People Retire Later If They Understand Social Security Better

11/21/2011
Featured in print Digest

Among women who received the information [about Social Security], there was a 7.2 percentage point increase in labor force participation.

If individuals do not fully understand the incentives created by government tax and social insurance programs, they may make economic decisions that are less than optimal for them. In Would People Behave Differently If They Better Understood Social Security? Evidence From a Field Experiment (NBER Working Paper No. 17287), authors Jeffrey Liebman and Erzo Luttmer describe an experiment that they conducted to examine whether it is possible to affect individual behavior by using a relatively inexpensive informational intervention. A group of 2,483 older workers was randomly divided so that some received information about key Social Security provisions and others did not. The authors find that one year after the experiment, those who were sent an informational brochure and an invitation to a web-based tutorial were 4 percentage points more likely to be working than those who did not receive these materials. Among women who received the information, there was a 7.2 percentage point increase in labor force participation. In addition to affecting actual labor supply behavior, having more information increased survey measures of the perceived returns to working longer, especially among the female recipients.
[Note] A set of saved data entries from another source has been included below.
Lemma variant_urls_last_wins_witness :
  (variant_name "https://b/y/public" ≠ "__proto__" →
   getVariantUrlsFromResult
     {| image_id := "i"; filename := "f"; uploaded := "u"; requireSignedURLs := false;
        variants := ["https://a/x/public"; "https://b/y/public"; "https://b/y/thumb"] |}
     !! variant_name "https://b/y/public" = Some "https://b/y/public")
  ∧ getVariantUrlsFromResult
      {| image_id := "i"; filename := "f"; uploaded := "u"; requireSignedURLs := false;
         variants := ["https://a/x/public"; "https://b/y/public"; "https://b/y/thumb"] |}
    !! "__proto__" = None.
Proof.
  apply (variant_urls_last_wins _ ["https://a/x/public"] "https://b/y/public"
           ["https://b/y/thumb"]).
  - reflexivity.
  - intros w Hw. apply list_elem_of_singleton in Hw as ->. vm_compute. discriminate.
Defined.

Lemma variant_name_of_delivery_url base n :
  contains "/" n = false → variant_name (base +:+ "/" +:+ n) = n.
Proof.
  intros Hn. unfold variant_name.
  change ("/" +:+ n) with (String "/" n).
  rewrite last_part_split_app, split_no_sep by done. done.
Qed.

Lemma append_inj_r a b c : a +:+ b = a +:+ c → b = c.
Proof.
  induction a as [|x a IH]; [done|]. rewrite !append_cons. intros [= H]. auto.
Qed.

(** X4: for an upload result whose variants are the delivery URLs
    base/name of some variant names, none with a slash and none of them
    "__proto__", each URL is filed under its name; the "public" entry is
    then the one that [getVariantUrls] constructs for the image. *)
Theorem variant_urls_round_trip config imageId r names :
  variants r = map (λ n, baseDeliveryUrl config imageId +:+ "/" +:+ n) names →
  (∀ n, n ∈ names → contains "/" n = false ∧ n ≠ "__proto__") →
  (∀ n, n ∈ names →
        getVariantUrlsFromResult r !! n
        = Some (baseDeliveryUrl config imageId +:+ "/" +:+ n))
  ∧ ("public" ∈ names →
     getVariantUrlsFromResult r !! "public" = getVariantUrls config imageId !! "public").
Proof.
  intros Hv Hnames.
  assert (∀ n, n ∈ names →
            getVariantUrlsFromResult r !! n
            = Some (baseDeliveryUrl config imageId +:+ "/" +:+ n)) as Hall.
  { intros n Hn. set (base := baseDeliveryUrl config imageId) in *.
    apply result_lookup_filed;
      [|rewrite variant_name_of_delivery_url; [done|by apply Hnames]].
    rewrite Hv. clear Hv. generalize ({[ "public" := "" ]} : ImageVariantUrls).
    induction names as [|x names IH]; intros m; [by apply elem_of_nil in Hn|].
    simpl. destruct (decide (n ∈ names)) as [Hin|Hnotin].
    - apply IH; [|done]. intros y Hy. apply Hnames. by right.
    - apply elem_of_cons in Hn as [->|Hn]; [|done].
      destruct (Hnames x) as [Hslash Hproto]; [by left|].
      rewrite filed_other_names.
      + rewrite variant_name_of_delivery_url by done.
        unfold assign. rewrite bool_decide_eq_false_2 by done.
        apply lookup_insert_eq.
      + intros w Hw. apply list_elem_of_fmap in Hw as (y & -> & Hy).
        rewrite variant_name_of_delivery_url by (apply Hnames; by right).
        by intros ->. }
  split; [done|]. intros Hpub. rewrite (Hall _ Hpub).
  unfold getVariantUrls. by rewrite lookup_singleton_eq.
Qed.

Lemma variant_urls_round_trip_witness :
  getVariantUrlsFromResult sample_upload !! "public"
  = getVariantUrls sample_config "img-1" !! "public".
Proof.
  apply (variant_urls_round_trip sample_config "img-1" sample_upload
           ["thumbnail"; "public"]).
  - reflexivity.
  - intros n Hn. apply elem_of_cons in Hn as [->|Hn]; [by split|].
    apply list_elem_of_singleton in Hn as ->. by split.
  - set_solver.
Defined.

(** X5: an image passes [validateImage] exactly when its size is at most
    the limit in bytes (maxSizeMB * 1024 * 1024, 10 MB when the limit is
    left out) and, if it is a File, its type is one of the five supported
    ones; the size is tested first, and a passing image carries no error
    message. *)
Theorem validateImage_accepts file maxSizeMB :
  (valid (validateImage file maxSizeMB) = true
   ↔ size file ≤ default 10 maxSizeMB * 1048576
     ∧ (is_File file = false ∨ type file ∈ validTypes))
  ∧ (default 10 maxSizeMB * 1048576 < size file →
     validateImage file maxSizeMB
     = {| valid := false;
          error := Some ("File size exceeds " +:+ pretty (default 10 maxSizeMB)
                         +:+ "MB limit") |})
  ∧ (valid (validateImage file maxSizeMB) = true
     ↔ error (validateImage file maxSizeMB) = None).
Proof.
  unfold validateImage.
  destruct (Z.ltb_spec (default 10 maxSizeMB * 1024 * 1024) (size file)) as [Hbig|Hok];
    simpl.
  - split_and!.
    + split; [done|]. intros [? _]. lia.
    + done.
    + by split.
  - destruct (is_File file) eqn:HF; simpl.
    + case_bool_decide as Hty; simpl.
      * split_and!.
        -- split; [intros _; split; [lia|by right]|done].
        -- intros; lia.
        -- by split.
      * split_and!.
        -- split; [done|]. intros [_ [?|?]]; done.
        -- intros; lia.
        -- by split.
    + split_and!.
      * split; [intros _; split; [lia|by left]|done].
      * intros; lia.
      * by split.
Qed.

(** A Blob of an unsupported type passes, a File of that type does not. *)
Example validateImage_blob_and_file :
  valid (validateImage {| size := 100; is_File := false; type := "text/plain" |} None) = true
  ∧ validateImage {| size := 100; is_File := true; type := "text/plain" |} None
    = {| valid := false;
         error := Some "Invalid file type. Supported: JPEG, PNG, WebP, GIF, HEIC" |}
  ∧ validateImage {| size := 10485761; is_File := true; type := "text/plain" |} None
    = {| valid := false; error := Some "File size exceeds 10MB limit" |}
  ∧ valid (validateImage {| size := 10485760; is_File := true; type := "image/png" |} None)
    = true.
Proof. repeat split; reflexivity. Qed.
End CloudflareImages_facts.

Section UserService_more.
Import UserService.
Variable toLowerCase : string → string.

(** X6: the lookup returns a user exactly when that user is the first in
    the array whose username has the lower-case form of the name asked
    for (so of two users whose names differ only in case the later one is
    never found), and it returns null exactly when no stored username has
    that lower-case form. *)
Theorem findUserByUsername_first_match (users : list User) s :
  (∀ u, findUserByUsername toLowerCase users s = Some u
        ↔ ∃ before after, users = before ++ u :: after
                          ∧ toLowerCase (username u) = toLowerCase s
                          ∧ ∀ w, w ∈ before → toLowerCase (username w) ≠ toLowerCase s)
  ∧ (findUserByUsername toLowerCase users s = None
     ↔ ∀ w, w ∈ users → toLowerCase (username w) ≠ toLowerCase s).
Proof.
  unfold findUserByUsername. split.
  - intros u. rewrite find_first.
    split; intros (before & after & -> & Hu & Hb); exists before, after.
    + split_and!; [done|by apply bool_decide_eq_true in Hu|].
      intros w Hw Heq. specialize (Hb w Hw). by apply bool_decide_eq_false in Hb.
    + split_and!; [done|by apply bool_decide_eq_true|].
      intros w Hw. apply bool_decide_eq_false_2. by apply Hb.
  - rewrite find_none. split; intros H w Hw.
    + intros Heq. specialize (H w Hw). by apply bool_decide_eq_false in H.
    + apply bool_decide_eq_false_2. by apply H.
Qed.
The authors speculate that the reason that the intervention primarily affected the retirement behavior of women was that it counteracted the notion that working women get no benefit on the margin from Social Security. This would have been true for most women who retired twenty or thirty years ago, but for women today who are working into their 60s, the authors estimate that 70 percent or more are receiving benefits based on their own earnings record, rather than on that of their spouses.